I originally mailed this to Sridhar, but hey, I guess you all wan to
know ;)
Genesi EFIKA (some of you guessed). They are out of production atm,
but a new version is currently in development. I've no idea when to
expect the new ones as Genesi are a small company who operate on a
tight budget and a loose schedule :)
You might still be able to pick one up if you hunt around, they were
still available some places last I looked. They aren't anything
spectacular, just a SoC 603/400, 128MB RAM, USB1.1, digital audio, a
mount for a 2.5" hard disk, and a PCI slot (comes with an AGP right-
angle adapter).
Found sellers:
http://www.axiontech.com/prdt.php?item=79327
http://www.directron.com/efika.html
No idea if either has stock left but it's somewhere to look :)
Also there's a comprehensive community manual here:
http://book.efika.org/
Here's what I turned mine into:
http://lincsamiga.org.uk/wordpress/index.php/members-amigas/macmigas-efika/
Hope that all helps. They are a fun board to play with, especially if
you want to learn about net-booting etc (I guess you already know all
that, and it will come in useful!). They aren't powerful, but with a
good gfx card (mine has a Radeon 9250) they'll muster a usable if
slightly stodgy X environment.
------- EOOM
As for the lack of ports, etc. the idea wasn't to produce a
comprehensive board, it was to make something small, quite and easy to
build your own case for, and easy to get started with and inexpensive
(as I did). They initially slipped up o nthe inexpensive but but
dropped the price eventually and the thing took off immediately.

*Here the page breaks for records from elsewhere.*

(** [v[key]] on a value decoded from JSON. *)
Definition getitem (v : value) (key : string) : outcome value :=
  match v with
  | VDict d =>
      match dict_lookup d key with
      | Some x => Done x
      | None => Failed (KeyError key)
      end
  | _ => Failed (NotSubscriptable (type_name (type_of v)))
  end.

(** [v[0]] on a value decoded from JSON: the first element of a list, the
    first character of a string; a dict has no key [0]. *)
Definition getitem0 (v : value) : outcome value :=
  match v with
  | VList (x :: _) => Done x
  | VList [] => Failed IndexError
  | VStr (String c _) => Done (VStr (String c ""))
  | VStr "" => Failed IndexError
  | VDict _ => Failed (KeyError "0")
  | _ => Failed (NotSubscriptable (type_name (type_of v)))
  end.

Definition jwks_url : string := "https://tikkifi.eu.auth0.com/.well-known/jwks.json".

(** The environment variables [init_app] reads, in the order it reads them. *)
Definition init_app_variables : list string :=
  ["TIKKI_JWT_SECRET"; "TIKKI_SQLA_DB_URI"; "TIKKI_AUTH0_AUDIENCE"].

Section init_app.
(** [urllib.request.urlopen(url).read()], [json.loads] and
    [RSAAlgorithm.from_jwk]: the result, or [None] when the call raises;
    [json.dumps] of a value [json.loads] gave. *)
Variable urlopen_read : string → option string.
Variable json_loads : string → option value.
Variable json_dumps : value → string.
Variable from_jwk : string → option value.

(** What [init_app] does to [app.config] and how it ends.  The set-up of
    the logger writes to the [logging] module alone and is not part of
    the model. *)
Definition init_app (environ : gmap string string) (config : gmap string value)
  : outcome () * gmap string value :=
  let config := <["SQLALCHEMY_TRACK_MODIFICATIONS" := VBool false]> config in
  let missing_vars := Some [] in
  let '(_, config, missing_vars) :=
    _add_config_from_env environ config "JWT_SECRET_KEY" "TIKKI_JWT_SECRET"
      missing_vars VNone in
  let '(_, config, missing_vars) :=
    _add_config_from_env environ config "SQLALCHEMY_DATABASE_URI"
      "TIKKI_SQLA_DB_URI" missing_vars VNone in
  let '(_, config, missing_vars) :=
    _add_config_from_env environ config "AUTH0_AUDIENCE" "TIKKI_AUTH0_AUDIENCE"
      missing_vars VNone in
  match urlopen_read jwks_url with
  | None => (Failed (LibraryError "urlopen"), config)
  | Some contents =>
  match json_loads contents with
  | None => (Failed (LibraryError "json.loads"), config)
  | Some jwks =>
  let config := <["AUTH0_JWKS" := jwks]> config in
  match json_loads contents with
  | None => (Failed (LibraryError "json.loads"), config)
  | Some again =>
  match keys ← getitem again "keys"; getitem0 keys with
  | Failed e => (Failed e, config)
  | Done first =>
  let key := json_dumps first in
  match from_jwk key with
  | None => (Failed (LibraryError "from_jwk"), config)
  | Some public_key =>
  let config := <["AUTH0_PUBLIC_KEY" := public_key]> config in
  match missing_vars with
  | Some (var :: vars) =>
      (Failed (RuntimeError
                 ("Following environment variables undefined: "
                  +:+ String.concat ", " (var :: vars))),
       config)
  | _ => (Done (), config)
  end end end end end end.
End init_app.

Section auth0.
Variable subclass_of : pytype → string → bool.
Variable dateutil_parse : datetime → string → option datetime.
Variable today : datetime.
Variable multidict_get :
  list (string * list value) → string → value → pytype → option value.

(** [s.encode()]: the UTF-8 bytes of the str, or [None] when the str
    holds a code point that UTF-8 does not encode (a lone surrogate, which
    [json.loads] delivers for an escape such as [\ud800]) and the call
    raises [UnicodeEncodeError]. *)
Variable str_encode : string → option (list Byte.byte).

(** [jwt.decode(token, public_key, algorithms=['RS256'],
    audience=audience)] as a function of the bytes of the token, the key
    and the audience: the payload, or [None] when it raises. *)
Variable jwt_decode : list Byte.byte → value → value → option value.

(** [app.config[key]] *)
Definition config_getitem (config : gmap string value) (key : string)
  : outcome value :=
  match config !! key with
  | Some v => Done v
  | None => Failed (KeyError key)
  end.

(** [request_json] is [request.json]. *)
Definition get_auth0_payload (config : gmap string value) (request_json : value)
  : outcome value :=
  public_key ← config_getitem config "AUTH0_PUBLIC_KEY";
  audience ← config_getitem config "AUTH0_AUDIENCE";
  args ← of_result (get_args subclass_of dateutil_parse today multidict_get request_json
                      (Some [("token", TStr)]) None None None);
  token ← getitem (VDict args) "token";
  match token with
  | VStr token =>
      match str_encode token with
      | Some token =>
          match jwt_decode token public_key audience with
          | Some payload => Done payload
          | None => Failed (LibraryError "jwt.decode")
          end
      | None => Failed (UnicodeEncodeError token)
      end
  | _ => Failed (AttributeError "encode")
  end.
End auth0.

(** ** Responses *)

(** [flask.jsonify] of a dict is the dict; a response is its body and
    its status. *)
Definition response : Type := pydict value * Z.

(** [e] is [str(e)] of the first argument. *)
Definition flask_return_exception (e : string) (return_type : option Z)
  : response :=
  let return_type := default 500 return_type in
  ([("http_status_code", VInt return_type); ("error", VStr e)], return_type).

Definition flask_return_success (result : value) (return_type : option Z)
  : response :=
  let return_type := default 200 return_type in
  ([("result", result)], return_type).

Section handler.
(** The exception classes are those of [tikki.exceptions], which is not
    part of this module: [exc_str e] is [str(e)], and the three tests are
    [isinstance(e, Flask400Exception)], [isinstance(e, Flask500Exception)]
    and [isinstance(e, NoRecordsException)]. *)
Variable exception : Type.
Variable exc_str : exception → string.
Variable is_flask400 is_flask500 is_no_records : exception → bool.

(** [format_exc] is the text [traceback.format_exc()] gives during the
    call; [log] holds the messages handed to [logger.error]. *)
Definition flask_handle_exception (format_exc : string) (e : exception)
    (log : list string) : response * list string :=
  if is_flask400 e then (flask_return_exception (exc_str e) (Some 400), log)
  else if is_flask500 e then (flask_return_exception (exc_str e) (Some 500), log)
  else if is_no_records e then (flask_return_exception (exc_str e) (Some 400), log)
  else (flask_return_exception format_exc (Some 500), log ++ [format_exc]).

(** [req_is_json] is [req.is_json]; the result is the message of the
    [Flask400Exception] raised, if one is. *)
Definition flask_validate_request_is_json (req_is_json : bool) : option string :=
  if req_is_json then None else Some "Request body is not JSON.".
End handler.

(** ** UUIDs *)

Section uuid.
(** [uuid4()] draws from a source of random bytes: [rng] is the state of
    the source and [uuid4 g] the UUID drawn with the state it leaves. *)
Variable UUID : Type.
Variable rng : Type.
Variable uuid4 : rng → UUID * rng.

(** [[uuid4() for _ in range(n)]] *)
Fixpoint uuid4_list (n : nat) (g : rng) : list UUID * rng :=
  match n with
  | O => ([], g)
  | S n =>
      let '(u, g) := uuid4 g in
      let '(us, g) := uuid4_list n g in
      (u :: us, g)
  end.

(** What [generate_uuid] returns: one UUID, a list of them, or [None]. *)
Inductive uuids : Type :=
| OneUUID (u : UUID)
| ManyUUIDs (us : list UUID)
| NoUUID.

Definition generate_uuid (count : Z) (g : rng) : uuids * rng :=
  if count =? 1 then
    let '(u, g) := uuid4 g in (OneUUID u, g)
  else if 1 <? count then
    let '(us, g) := uuid4_list (Z.to_nat count) g in (ManyUUIDs us, g)
  else (NoUUID, g).
End uuid.

(** Instances of the library calls and of the environment, for the
    concrete cases. *)
Module ExampleServices.
Definition jwks : value :=
  VDict [("keys", VList [VDict [("kty", VStr "RSA"); ("kid", VStr "1")]])].
Definition public_key : value := VObject "RSAPublicKey".
Definition urlopen_read : string → option string := λ _, Some "{...}".
Definition json_loads : string → option value := λ _, Some jwks.
Definition json_dumps : value → string := λ _, "{...}".
Definition from_jwk : string → option value := λ _, Some public_key.

(** The str [\ud800], a lone surrogate, for the concrete cases: it is
    held as the three bytes its code point would take in UTF-8. *)
Definition lone_surrogate : string :=
  String (Ascii.ascii_of_nat 237)
    (String (Ascii.ascii_of_nat 160) (String (Ascii.ascii_of_nat 128) "")).

(** An [encode] instance for the strs of the concrete cases: it raises
    on the lone surrogate and gives the bytes of an ASCII str. *)
Definition str_encode : string → option (list Byte.byte) := λ s,
  if decide (s = lone_surrogate) then None else Some (String.list_byte_of_string s).

Definition jwt_decode : list Byte.byte → value → value → option value :=
  λ token _ audience,
    Some (VDict [("sub", VStr (String.string_of_list_byte token)); ("aud", audience)]).

(** An environment with the three variables, and one without the secret
    and the audience. *)
Definition environ : gmap string string :=
  <["TIKKI_JWT_SECRET" := "s3cret"]>
    (<["TIKKI_SQLA_DB_URI" := "postgresql://db/tikki"]>
       (<["TIKKI_AUTH0_AUDIENCE" := "tikki-api"]> ∅)).
Definition environ_uri_only : gmap string string :=
  <["TIKKI_SQLA_DB_URI" := "postgresql://db/tikki"]> ∅.

Definition config : gmap string value :=
  <["AUTH0_PUBLIC_KEY" := public_key]> (<["AUTH0_AUDIENCE" := VStr "tikki-api"]> ∅).

(** A source of UUIDs that counts. *)
Definition uuid4 : nat → nat * nat := λ g, (g, S g).
End ExampleServices.

(** * Properties *)

(** ** Dicts *)

Section pydict_facts.
Context {V : Type}.
Implicit Types (d acc : pydict V) (key k : string) (v : V).

Lemma dict_lookup_setitem d key v k :
  dict_lookup (dict_setitem d key v) k
  = if decide (key = k) then Some v else dict_lookup d k.
Proof.
  induction d as [|[k0 x] rest IH]; simpl.
  - reflexivity.
  - destruct (decide (k0 = key)) as [->|Hne]; simpl.
    + destruct (decide (key = k)); reflexivity.
    + rewrite IH. destruct (decide (k0 = k)) as [->|]; [|reflexivity].
      destruct (decide (key = k)); congruence.
Qed.

Lemma dict_keys_setitem d key v k :
  k ∈ dict_keys (dict_setitem d key v) ↔ k = key ∨ k ∈ dict_keys d.
Proof.
  unfold dict_keys. induction d as [|[k0 x] rest IH]; simpl.
  - rewrite list_elem_of_singleton. set_solver.
  - destruct (decide (k0 = key)) as [->|Hne]; simpl.
    + set_solver.
    + rewrite !elem_of_cons, IH. tauto.
Qed.

Lemma dict_lookup_is_Some d k : is_Some (dict_lookup d k) ↔ k ∈ dict_keys d.
Proof.
  unfold dict_keys. induction d as [|[k0 x] rest IH]; simpl.
  - split; [intros [? [=]]|intros H; inversion H].
  - destruct (decide (k0 = k)) as [->|Hne].
    + split; [set_solver|eauto].
    + rewrite IH. set_solver.
Qed.

Lemma dict_lookup_None d k : dict_lookup d k = None ↔ k ∉ dict_keys d.
Proof. rewrite <- dict_lookup_is_Some, eq_None_not_Some. tauto. Qed.

Lemma dict_setitem_fresh d key v :
  key ∉ dict_keys d → dict_setitem d key v = d ++ [(key, v)].
Proof.
  unfold dict_keys. induction d as [|[k0 x] rest IH]; simpl; intros Hnot.
  - reflexivity.
  - destruct (decide (k0 = key)) as [->|Hne]; [set_solver|].
    f_equal. apply IH. set_solver.
Qed.

Lemma dict_wf_setitem d key v : dict_wf d → dict_wf (dict_setitem d key v).
Proof.
  unfold dict_wf. induction d as [|[k0 x] rest IH]; simpl; intros Hwf.
  - apply NoDup_singleton.
  - destruct (decide (k0 = key)) as [->|Hne]; [exact Hwf|].
    apply NoDup_cons in Hwf as [Hnot Hwf]. simpl. apply NoDup_cons. split.
    + intros Hin. apply dict_keys_setitem in Hin as [?|?]; [congruence|].
      contradiction.
    + apply IH, Hwf.
Qed.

The best thing about it is it is fun to play with, and there's a lot
of fun lacking in modern computing. I learned not only about using
OpenFirmware (which has since proven handy on RS/6000s and Macs), but
also I learnt some basic metal work skills from doing the case and a
LOT of Linux/BSD skills, including learning how to bootstrap stuff
over a network, something I'd never have known how to do otherwise.
--
Mark Benson
My Blog:
<http://markbenson.org/blog>
Visit my Homepage: <http://homepage.mac.com/markbenson>
"Never send a human to do a machine's job..."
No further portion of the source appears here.